Demokrasi adalah pemerintahan oleh rakyat. Oleh para pendukung teokrasi, demokrasi dilihat sebagai pemerintahan oleh manusia, dan karena manusia tidak sempurna, maka bentuk pemerintahan ini pun dianggap tidak sempurna. Karena yang sempurna hanya Tuhan, maka satu-satunya bentuk pemerintahan yang dianggap sempurna dan paling benar, dan juga satu-satunya pilihan mutlak adalah teokrasi, pemerintahan oleh Tuhan. Dalam bahasa yang sering dipakai di masyarakat, pemerintahan teokrasi seperti ini kerap diungkapkan dengan penerapan syariat (sharia) Islam.
Logika yang sering dipakai oleh para pendukung syariat Islam cukup sederhana. Pemerintahan demokrasi berasal dari barat, dan barat bukanlah Islam, sehingga barat adalah kafir. Segala sesuatu yang kafir tentunya berdosa, dengan demikian, mengikuti demokrasi bagi seorang Islam sejati adalah berdosa. Terlebih lagi karena Islam telah memberikan tuntunan total melalui Al Qur’an bagi seluruh sendi kehidupan, termasuk kehidupan bernegara. Oleh karena itu, layak dan wajiblah seorang muslim untuk mendukung pemerintahan yang menerapkan syariat Islam sebagai kewajiban agamanya. Pilihannya cukup jelas, yang satu berdosa, dan yang satu wajib sehingga mendatangkan surga.[1]
Di dalam tulisan ini, akan ditunjukkan bahwa pilihannya tidaklah sesederhana itu. Beberapa pemikir Islam kontemporer menunjukkan bahwa demokrasi dan teokrasi tidaklah kontradiktif seratus delapan puluh derajat. Bahkan ada beberapa persinggungan di antara keduanya.

Dualisme agama dan negara

Manakah yang harus didahulukan, kewajiban agama atau kewajiban negara. Jika agama didahulukan maka negara adalah bagian dari agama.
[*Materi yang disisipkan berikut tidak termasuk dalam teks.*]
Lemma nattached_le ps key : nattached ps key <= Z.of_nat (length ps).
Proof. unfold nattached. pose proof (List.filter_length_le (attached_to key) ps). lia. Qed.

Lemma nattached_pos ps p x key : ps !! p = Some x -> attached_to key x = true -> 0 < nattached ps key.
Proof.
  unfold nattached. revert p. induction ps as [|y ps IH]; intros [|p] E H; simplify_eq/=.
  - rewrite H. simpl. lia.
  - specialize (IH p E H). destruct (attached_to key y); simpl; lia.
Qed.

Lemma getshm_upd key j f s :
  is_key key -> length (k_shm s) = Z.to_nat SHM_PAGES ->
  getshm (upd_shm key f s) j = if decide (j = key) then f (getshm s j) else getshm s j.
Proof.
  intros Hk Hl. unfold getshm, upd_shm. simpl. case_decide as E.
  - subst. rewrite list_lookup_alter_eq. destruct (lookup_lt_is_Some_2 (k_shm s) key) as [x ->]; [|done].
    unfold is_key in Hk. lia.
  - by rewrite list_lookup_alter_ne.
Qed.

(** The page-table facts of a state only depend on the memory. *)
Lemma uvm_ext s s' l root lim :
  k_sym s' = k_sym s -> k_mem s' = k_mem s -> k_freelist s' = k_freelist s -> LKmem ∉ k_held s' ->
  uvm s l root lim -> uvm s' l root lim.
Proof.
  intros Es Em Ef Hh [[[F1 F2 F3] W _] U2 U3]. constructor; [|by rewrite Es, Em|by rewrite Em].
  constructor; [constructor|by rewrite Es, Em|done]; [by rewrite Em, Ef|done|by rewrite Es].
Qed.

(** ** Other page tables are left alone *)
Section Outside.
Context {sym : symbols} {m m' : gmap Z Z} {l : list Z} {root : Z} {P : Z -> Prop}.
Context (W : pt_wf sym m l root) (Ho : same_outside P m m').
Context (HP : forall a, P a -> valid_page sym a /\ ~ pt_page m root a).

Lemma outside_ent π p i : dpath π -> page m root π = Some p -> 0 <= i < 512 -> ent m' p i = ent m p i.
Proof.
  intros Hd Hp Hi. destruct (pw_valid _ _ _ _ W π p Hd Hp) as [Vp _]. unfold ent. apply load64_agree.
  intros b Hb. apply Ho. intros a Ha Hab. destruct (HP a Ha) as [Va Na].
  assert (a <> p) as Hne by (intros ->; apply Na; by exists π).
  destruct (valid_page_disjoint sym a p Va Vp Hne); unfold PGSIZE in *; lia.
Qed.

Lemma outside_page π : dpath π -> page m' root π = page m root π.
Proof.
  intros Hd. apply page_frame; [done|]. intros π' i p Hd' Hp.
  apply dpath_snoc in Hd' as (? & ? & _). by eapply outside_ent.
Qed.

Lemma outside_lookup va : pt_lookup m' root va = pt_lookup m root va.
Proof.
  unfold pt_lookup, leaf_page. rewrite outside_page by auto with kernel.
  destruct (page m root [PX 2 va; PX 1 va]) as [p|] eqn:E; [|done].
  eapply (outside_ent [PX 2 va; PX 1 va]); [auto with kernel|done|by apply PX_range].
Qed.

Lemma outside_wf l' : (forall x, x ∈ l' -> ~ pt_page m root x) -> pt_wf sym m' l' root.
Proof.
  intros Hl. destruct W as [W1 W2 W3] eqn:EW. constructor.
  - intros π π' x Hd Hd'. rewrite !outside_page by done. by apply W1.
  - intros π x Hd. rewrite outside_page by done. intros Hp. split; [by eapply W2|].
    intros Hx. apply (Hl x Hx). by exists π.
  - intros π p i Hd Hp Hv. destruct (dpath_snoc _ _ Hd) as (Hd' & Hi & _).
    rewrite outside_page in Hp by done. erewrite outside_ent in Hv |- * by done. by eapply W3.
Qed.
End Outside.

(** A table that shares no page with the one at [root]. *)
Definition apart (s : kernel) (l : list Z) (root root2 : Z) : Prop :=
  pt_wf (k_sym s) (k_mem s) l root2 /\ forall x, pt_page (k_mem s) root2 x -> ~ pt_page (k_mem s) root x.

Lemma pt_frame_other s l s' l' root root2 :
  pt_state s l root -> pt_frame s l s' l' root -> apart s l root root2 ->
  forall va, pt_lookup (k_mem s') root2 va = pt_lookup (k_mem s) root2 va.
Proof.
  intros Hs [_ _ (used & -> & Ho & _) _] [W2 Hd]. apply (outside_lookup W2 Ho).
  intros a [(π & Hπ & Hp)|Hu].
  - split; [by apply (pw_valid _ _ _ _ (ps_wf _ _ _ Hs) π a)|]. intros H. apply (Hd a H). by exists π.
  - split.
    + destruct (ps_free _ _ _ Hs) as [_ _ Hv]. rewrite Forall_app in Hv. destruct Hv as [Hv _]. rewrite Forall_forall in Hv. by apply Hv.
    + intros (π & Hπ & Hp). destruct (pw_valid _ _ _ _ W2 π a Hπ Hp) as [_ []]. set_solver.
Qed.

(** ** Attaching *)

(** The state after a successful [kshmget]: the count and the mask are updated
    and nothing else but memory. *)
Definition attach (p key : nat) (pa : Z) (s : kernel) : kernel :=
  upd_proc p (fun x => set_p_shm_mask (Z.lor (p_shm_mask x) (shm_bit key)) x)
    (upd_shm key (fun x => mkShmseg pa (int32 (shm_refcnt x + 1))) s).

Lemma shm_va_ok key : is_key key -> va_ok (shm_va key) /\ shm_va key < TRAPFRAME.
Proof.
  unfold is_key, va_ok, shm_va. change (Z.to_nat SHM_PAGES) with 8%nat. intros H. kconst.
  split; [split; [lia|]|lia]. replace 274877865984 with (67108854 * 4096) by lia.
  rewrite <- Z.mul_add_distr_r. apply Z.mod_mul. lia.
Qed.

Lemma shm_perm_range : 0 <= shm_perm < 1024.
Proof. vm_compute. split; congruence. Qed.

(** The invariant over a state that differs only in memory and locks. *)
Lemma shm_inv_ext s s' l l' :
  k_sym s' = k_sym s -> k_shm s' = k_shm s -> k_procs s' = k_procs s -> (forall a, a ∈ l' -> a ∈ l) ->
  shm_inv s l -> shm_inv s' l'.
Proof.
  intros E1 E2 E3 Hl [I1 I2 I3 I4 I5 I6].
  assert (forall key, getshm s' key = getshm s key) as Eg by (intros; unfold getshm; by rewrite E2).
  constructor; rewrite ?E1, ?E2, ?E3; try done; try (by intros key; rewrite Eg; auto).
  - intros key. rewrite Eg. intros Hk Hp. destruct (I5 key Hk Hp). split; [done|auto].
  - intros key key'. rewrite !Eg. auto.
Qed.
Muhammad ‘Abid Al Jabiri adalah seorang pemikir yang memperhatikan masalah ini. Ia menunjukkan bahwa dualisme agama dan negara tidak ada di dalam sejarah Islam. Sejak awal mula negara adalah satu dengan agama. Tidak ada satupun penguasa dalam sejarah Islam yang bisa memperoleh legitimasi kekuasaan tanpa memproklamirkan dirinya sebagai pengabdi dan pendukung agama.[2] Dualisme agama dan negara ini terjadi dalam pengalaman Kristen yang dari awal mulanya memang terpisah dari negara, kemudian, bersatu, dan kemudian berpisah kembali. Oleh karena itu, permasalahan dualisme negara dan agama di dalam Islam adalah persoalan semu. Yang menjadi persoalan di dalam Islam adalah sebuah sebuah praktek kenegaraan islami atau tidak.[3]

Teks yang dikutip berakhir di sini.